Overall the linear model does have a strong confidence to predict the mpg of the MechaCar prototypes effectively, because the r-squared value is on the strong side of correlation being above 0.7 along with our p-value well below the confidence level of 0.05.
Looking at the total_summary table we can see that all the lots in total are under the allotted 100 pounds per square inch, with a variance of 62.3 PSI. Once we look at the data grouped by lots in the lot_summary we can see that both Lot 1 and Lot 2 are well under the 100 PSI variance but, Lot 3 is currently not meeting the design specifications with a variance of 170.3.
Total Summary
Lot Summary
Total PSI t-test
When looking at all manufacturing lots together as a whole we can see from that t-test our p-value is 0.06 and with a confidence level of 0.05, we do not have sufficient evidence to say the PSI from all manufacturing lots together is statistically different from the population mean of 1,500 PSI.
Lot PSI t-tests
Both Lot 1 and Lot 2 had p-values significantly above the confidence level of 0.05 with p-values of 1 and 0.61 respectively. This means we do not have sufficient evidence to say Lot 1’s and Lot 2’s PSI are statistically different from the mean population of 1,500 PSI.
The p-value for Lot 3’s t-test at 0.04 was below the confidence level of 0.05, therefore we have sufficient evidence to say Lot 3’s PSI is statistically different from the population mean of 1,500 PSI.
Lot 1 PSI t-test
Lot 2 PSI t-test
Lot 3 PSI t-test
I would run ANOVA tests on each category that is important to the consumer. These tests would be on pricing, mpg, maintenance costs, safety rating, etc. on MechaCar vs. the competition. I think there’s a few options for what the competition group is. If we use more than two cars with MechaCar at a time in the ANOVA test then we could be at risk of a Type 1 error, rejecting the null hypothesis, and say MechaCar is different from the other groups when actually one of the other groups was different and MechaCar fell into the average.
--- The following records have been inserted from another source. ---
Lemma unique_from_spec (seen xs : list string) :
  List.NoDup (unique_from seen xs) /\
  forall x, In x (unique_from seen xs) ->
            In x xs /\ ~ In x seen /\ Str.truthy x = true.
Proof.
  revert seen. induction xs as [| v r IH]; intros seen; cbn [unique_from].
  - split; [constructor | intros x []].
  - destruct (Str.truthy v) eqn:Ht; cbn [andb].
    + destruct (Str.mem v seen) eqn:Hm; cbn [negb].
      * destruct (IH seen) as [Hnd Hin]. split; [exact Hnd |].
        intros x Hx. destruct (Hin x Hx) as (H1 & H2 & H3).
        split; [right; exact H1 | split; assumption].
      * destruct (IH (v :: seen)) as [Hnd Hin]. split.
        -- constructor; [| exact Hnd].
           intros Hv. destruct (Hin v Hv) as (_ & H2 & _).
           apply H2. left. reflexivity.
        -- intros x [<- | Hx].
           ++ split; [left; reflexivity |]. split; [| exact Ht].
              intros Hs. apply mem_In in Hs. congruence.
           ++ destruct (Hin x Hx) as (H1 & H2 & H3).
              split; [right; exact H1 |]. split; [| exact H3].
              intros Hs. apply H2. right. exact Hs.
    + destruct (IH seen) as [Hnd Hin]. split; [exact Hnd |].
      intros x Hx. destruct (Hin x Hx) as (H1 & H2 & H3).
      split; [right; exact H1 | split; assumption].
Qed.

Lemma unique_NoDup (xs : list string) : List.NoDup (unique xs).
Proof. apply unique_from_spec. Qed.

(** [win_uri_variants] touches no file, never raises, returns distinct
    variants, and for an absolute path the plain URI comes first. *)
Lemma win_uri_variants_spec (p : Path.t) :
  exists l,
    win_uri_variants p = ([], inr l) /\ List.NoDup l /\
    (Path.is_absolute p = true ->
     exists r, l = ("file://" ++ Path.quote (Path.str p)) :: r).
Proof.
  unfold win_uri_variants, Path.as_uri.
  destruct (Path.is_absolute p); cbn [io_bind io_try io_ret io_raise List.app];
    destruct (split_drive (Path.str p)) as [drive rest];
    eexists; (split; [reflexivity |]); (split; [apply unique_NoDup |]);
    intros H; try discriminate.
  destruct (Str.truthy drive); cbn; eexists; reflexivity.
Qed.
(** * Orchestrator of multi-agent workflows (pro_orchestrator.py)

    A shallow embedding of [Orchestrator]: input resolution
    ([_resolve_input]), the invocation adapter ([_call_agent]), the
    step executor with its retry loop ([_run_step]) and the job driver
    ([_execute_workflow]), followed by the properties of the
    specification that concern them.

    Conventions of the embedding.
    - Python values are JSON-like data: [None], booleans, integers,
      strings (ASCII), lists and insertion-ordered dictionaries whose
      keys are hashable atoms.  Floating point numbers occur in the
      source only as clock readings and sleep delays; they are exact
      rationals here and live in typed record fields.
    - The job dictionary built by [start_workflow] has a fixed set of
      keys and is a record; its ["result"] entries and the values that
      come from agents or from the submitted workflow stay dynamic
      values, with the failures of [.get], [int(...)], [dict(...)] and
      indexing on the wrong shape written out.
    - Coroutines run in a small monad threading the job object, a
      clock, the trace of agent invocations and the trace of sleeps;
      a computation returns, raises, or never returns.
    - Formatted log messages are kept as the fields that feed the
      f-string. *)

From Stdlib Require Import ZArith QArith String Ascii List Bool Lia DecimalString.
Import ListNotations.

Local Close Scope Q_scope.
Local Open Scope string_scope.
Local Open Scope list_scope.
Local Set Warnings "-register-all".

(** ** Python values *)

(** Hashable atoms, the keys of dictionaries. *)
Inductive key : Type :=
| KNone
| KBool (b : bool)
| KInt (z : Z)
| KStr (s : string).

Inductive value : Type :=
| VNone
| VBool (b : bool)
| VInt (z : Z)
| VStr (s : string)
| VList (l : list value)
| VDict (d : list (key * value)).

(** Exceptions: the class name, whether the class derives from
    [Exception] (as opposed to [BaseException] only, such as
    [KeyboardInterrupt] or [SystemExit]), [str(e)] and the text that
    [traceback.format_exc()] renders for it. *)
Record exn : Type := MkExn {
  exn_class : string;
  exn_is_Exception : bool;
  exn_msg : string;
  exn_tb : string
}.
This is shown as two options for µ2 below.
Pricing, MPG, Maintenance Costs, Safety Rating, etc., any other metrics important to the customer
µ1 = MechaCars average in category µ2 = either the vehicle that performs highly in this category OR an average of the competition H0 : The means of both groups are equal, or µ1 = µ2. Ha : The means of both groups are different.
Run ANOVA test on each metric comparing µ1 and µ2.
Obtain p-value for results of hypothesis.
If p-value is greater than or equal to 0.05 then fail to reject null hypothesis, meaning the MechaCar is statistically similar in that metric to its competition. If p-value is less than 0.05 then reject null hypothesis, meaning the MechaCar is statistically different then the competition.
Need car data across a larger sample of MechaCars and multiple competitors in the same automotive market as MechaCar. This car data should consist of price, mpg, maintenance cost, safety rating, as well as any other important metrics.
It would be interesting to go 1 of 2 ways after looking at the results of the ANOVA testing. We could look to make a linear regression to show which metrics could predict overall consumer purchasing interest, and see how the metrics weigh into the customer’s interest. Then we could compare which metrics are most important to which metrics MechaCar did or did not outperform its competition. This would require consumer purchasing interest data as well as the data described in the ANOVA test.
The other option we could do is use linear regression to predict what elements (weight, braking, etc.) factor into each metric that MechaCar is low in the competition and see which element factors into each metric. For example if we saw MechaCar had significantly lower safety rating compared to the competition, we could go back and see what elements of the vehicle factor into that.